Reinterpretation of mouse mutants with defective AVE formation
Given that the DVE and the AVE have only recently been shown to have different origins, it is necessary to reinterpret the previously described phenotypes of mouse mutants. Thus, it is more appropriate to assess such phenotypes on the basis of four criteria: (1) whether the DVE forms; (2) whether it migrates; (3) whether the AVE forms; and (4) whether the AVE migrates (supplementary material Table S1; Fig. 7). In light of these criteria, the phenotypes of the following mutants need to be re-interpreted. In Nodal- and Smad2-null mutants, in which the VE and epiblast are not correctly specified (Brennan et al., 2001; Mesnard et al., 2006; Waldrip et al., 1998), both the DVE and AVE fail to form. The formation of the DVE (and also most probably of the AVE) is also impaired in BMP signaling mutants, because BMP signaling is required for the differentiation of the PrE to VE around E4.5 (Yamamoto et al., 2009). In the Cripto-null mutant, the DVE does not form at E5.5. Cer1-expressing cells (most likely AVE) do form in this mutant at E6.0∼E6.5 but they fail to migrate anteriorly and remain at the distal tip of the embryo (Chu and Shen, 2010; Ding et al., 1998), indicative of a role for the DVE in guiding AVE migration. In other null mutants, such as in Otx2–/– (Perea-Gomez et al., 2001), Rac1–/– (Migeotte et al., 2010) and Prickle1–/– (Tao et al., 2009) embryos, the DVE forms at the distal dip at E5.5, but fails to migrate.

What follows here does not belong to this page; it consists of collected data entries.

(* ===== verification/ParachainRuntime.v ===== *)
(** * ParachainRuntime: the template runtime as a parachain

    Models what [parachainify!] generates for [tuxedo-parachain-runtime/src/lib.rs]
    ([tuxedo-parachain-core/parachainify/src/lib.rs]): the template runtime's
    checkers and the parachain inherent aggregated once more; and the runtime's
    genesis. *)

From S2P Require Import Prelude Effects Scale Types Checker UtxoSet CheckerLaws Executive Simulation.
From S2P Require Import Concrete Verifiers Samples ExecutiveFacts Ledger Blocks Genesis.
From S2P Require Import ParachainCore ParachainPiece Supply Money Amoeba Poe Kitties Timestamp.
From S2P Require Import RuntimeUpgrade Aggregator TemplateRuntime RuntimeSamples RuntimeFacts.

(** [enum ParachainConstraintChecker] *)
Inductive ParachainConstraintChecker : Type :=
| Inner (inner : OuterConstraintChecker)
| ParachainInfo (inner : InherentAdapter SetParachainInfo).

(** [ParachainConstraintCheckerError] *)
Inductive ParachainCheckerError : Type :=
| EInner (e : OuterError)
| EParachainInfo (e : ParachainError).

Class ParachainParameters : Type := {
  pr_runtime :: RuntimeParameters;
  pr_relay :: RelayPrimitives;
  pr_codecs :: ParachainCodecs;
  pr_primitives :: ParachainPrimitives;
  pr_info :: Codec SetParachainInfo;
  pr_adapted_info :: Codec (InherentAdapter SetParachainInfo);
  codec_parachain_checker : Codec ParachainConstraintChecker;
}.

Section runtime.
Context `{ParachainParameters}.

(** [RuntimeParachainConfig] *)
#[export] Instance runtime_parachain_config : ParachainPieceConfig := storage_config.

#[export, refine] Instance variant_inner :
  Variant ParachainConstraintChecker OuterConstraintChecker := {|
  wrap := Inner; unwrap o := match o with Inner i => Some i | _ => None end |}.
Proof. all: intros []; naive_solver. Defined.
#[export, refine] Instance variant_info :
  Variant ParachainConstraintChecker (InherentAdapter SetParachainInfo) := {|
  wrap := ParachainInfo; unwrap o := match o with ParachainInfo i => Some i | _ => None end |}.
Proof. all: intros []; naive_solver. Defined.

Definition parachain_check {St} `{!Store St} (self : ParachainConstraintChecker)
    (inputs evicted_inputs peeks outputs : list DynamicallyTypedData) :
    M St ParachainCheckerError u64 :=
  match self with
  | Inner inner => check_arm inner EInner inputs evicted_inputs peeks outputs
  | ParachainInfo inner => check_arm inner EParachainInfo inputs evicted_inputs peeks outputs
  end.

Definition parachain_is_inherent (self : ParachainConstraintChecker) : bool :=
  match self with
  | Inner inner => is_inherent inner
  | ParachainInfo inner => is_inherent inner
  end.

Definition parachain_create_inherents {V} `{Verifier V} (data : InherentData)
    (previous : list (Transaction V ParachainConstraintChecker * H256)) :
    M storage Empty_set (list (Transaction V ParachainConstraintChecker)) :=
  create_all [
    create_variant (C := OuterConstraintChecker) data previous;
    create_variant (C := InherentAdapter SetParachainInfo) data previous ].

Definition parachain_check_inherents {V} `{Verifier V} (data : InherentData)
    (inherents : list (Transaction V ParachainConstraintChecker))
    (results : CheckInherentsResult) : partial CheckInherentsResult :=
  check_all_variants [
    check_variant (C := OuterConstraintChecker) data inherents;
    check_variant (C := InherentAdapter SetParachainInfo) data inherents ] results.

Definition parachain_genesis_transactions {V} `{Verifier V} :
    partial (list (Transaction V ParachainConstraintChecker)) :=
  genesis_all [
    genesis_variant (C := OuterConstraintChecker);
    genesis_variant (C := InherentAdapter SetParachainInfo) ].

#[export] Instance parachain_checker : ConstraintChecker ParachainConstraintChecker := {|
  checker_codec := codec_parachain_checker;
  Error := ParachainCheckerError;
  check St _ := parachain_check;
  is_inherent := parachain_is_inherent;
  create_inherents V _ := parachain_create_inherents;
  check_inherents V _ := parachain_check_inherents;
  genesis_transactions V _ := parachain_genesis_transactions;
|}.

(** [impl ParachainConstraintChecker for ParachainConstraintChecker] *)
#[export] Instance parachain_is_parachain : ParachainChecker ParachainConstraintChecker :=
  λ self, match self with ParachainInfo _ => true | _ => false end.

(** [development_genesis_transactions] of the parachain runtime's genesis.rs *)
Definition parachain_development_genesis :
    partial (list (Transaction OuterVerifier ParachainConstraintChecker)) :=
  let signatories := [SHAWN_PUB_KEY_BYTES; ANDREW_PUB_KEY_BYTES] in
  let user_genesis_transactions := map (transform Inner) [
    coin_mint OuterSr25519Signature OuterMoney (trunc 128 100) (mk_sr25519 SHAWN_PUB_KEY_BYTES);
    coin_mint OuterThresholdMultiSignature OuterMoney (trunc 128 100)
      (mk_multisig (trunc 8 1) signatories) ] in
  genesis_transactions ← genesis_transactions (V := OuterVerifier)
    (C := ParachainConstraintChecker);
  mret (genesis_transactions ++ user_genesis_transactions).
End runtime.

(** ** The interfaces of the executive *)

Class ParachainLaws `{ParachainParameters} : Prop := {
  pl_runtime :: RuntimeLaws;
  pl_code : CODE ≠ RELAY_PARENT_NUMBER_KEY;
}.

Section interfaces.
Context `{ParachainLaws}.

#[export] Instance parachain_frame : CheckerFrame ParachainConstraintChecker.
Proof. intros [] i e p o; apply check_arm_leaves; exact _. Qed.

#[export] Instance parachain_transient : CheckerTransient ParachainConstraintChecker.
Proof. intros [] i e p o; apply check_arm_respects; exact _. Qed.

#[export] Instance parachain_uniform : UniformChecker ParachainConstraintChecker.
Proof.
  intros S1 S2 ? ? sim ? [] i e p o; cbn [check parachain_checker parachain_check];
    by apply check_arm_uniform; first exact _.
Qed.

(** No checker of the template runtime writes the relay parent number. *)
Definition keeps_number (s s' : storage) : Prop :=
  s' !! RELAY_PARENT_NUMBER_KEY = s !! RELAY_PARENT_NUMBER_KEY.

#[export] Instance keeps_number_preorder : PreOrder keeps_number.
Proof. split; [done|]. intros s1 s2 s3 H12 H23. unfold keeps_number in *. by rewrite H23. Qed.

Lemma pure_keeps {C} `{SimpleConstraintChecker C, !PureChecker C} (c : C) i e p o :
  leaves keeps_number (simple_check c i e p o).
Proof. rewrite simple_check_verdict. apply leaves_lift, _. Qed.

Lemma height_keeps {E} : leaves keeps_number (block_height : M storage E u32).
Proof.
  apply leaves_bind; [apply _| |]; [apply leaves_gets, _|]. intros. apply leaves_expect, _.
Qed.

#[local] Hint Resolve height_keeps : effects.

Lemma storage_set_keeps {E} k v :
  k ≠ RELAY_PARENT_NUMBER_KEY → leaves keeps_number (storage_set k v : M storage E unit).
Proof. intros Hk s. unfold keeps_number. simpl. by rewrite lookup_insert_ne. Qed.

Lemma outer_keeps c i e p o : leaves keeps_number (outer_check c i e p o).
Proof.
  destruct c; apply leaves_catch; try apply pure_keeps.
  - cbn. unfold claim_check, check_claim, poe_block_height, runtime_poe_config. solve_leaves.
  - cbn. unfold set_timestamp_check. cbn. solve_leaves.
  - cbn. unfold upgrade_check. pose proof pl_code. pose proof @storage_set_keeps. solve_leaves.
Qed.
End interfaces.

Cells positive for Cer1 (DVE, AVE or both) remain at the distal tip of the embryo at E6.0 and E6.5.
Conclusion
The generation of multiple lineages within the early mouse embryo and the establishment of embryonic polarity is a multistep process. Compaction, which begins at the eight-cell stage, generates the inside-outside polarity in the embryo, which in turn is responsible for the first cell fate decision that dictates whether cells will become ICM or TE. However, there may be molecular differences among blastomeres as early as the four-cell stage, and the onset of the first cell fate decision may take place earlier. The AP body axis is firmly established when the DVE migrates to the future anterior side of the egg cylinder. However, the DVE originates from a subset of cells in the late blastocyst, suggesting that the origin of AP polarity can be traced back to the peri-implantation stage. At this time, however, the origin of the first cell fate decision and that of AP polarity remain unknown, and one cannot completely exclude the presence of a maternal determinant(s) in the oocyte that plays a role in establishing AP polarity.
Acknowledgements
We thank colleagues in this field of research and members of the Hamada laboratory for discussion.
Funding
The work performed in the authors’ laboratory is supported by a grant from CREST (Core Research for Evolutional Science and Technology) of the Japan Science and Technology Corporation and by a Grant-in-Aid from the Ministry of Education, Culture, Sports, Science, and Technology of Japan. K.T. is supported by a fellowship from the Japan Society for the Promotion of Science for Japanese Junior Scientists and by a Grant-in-Aid for Scientific Research on Innovative Areas.
References
Competing interests statement
The authors declare no competing financial interests.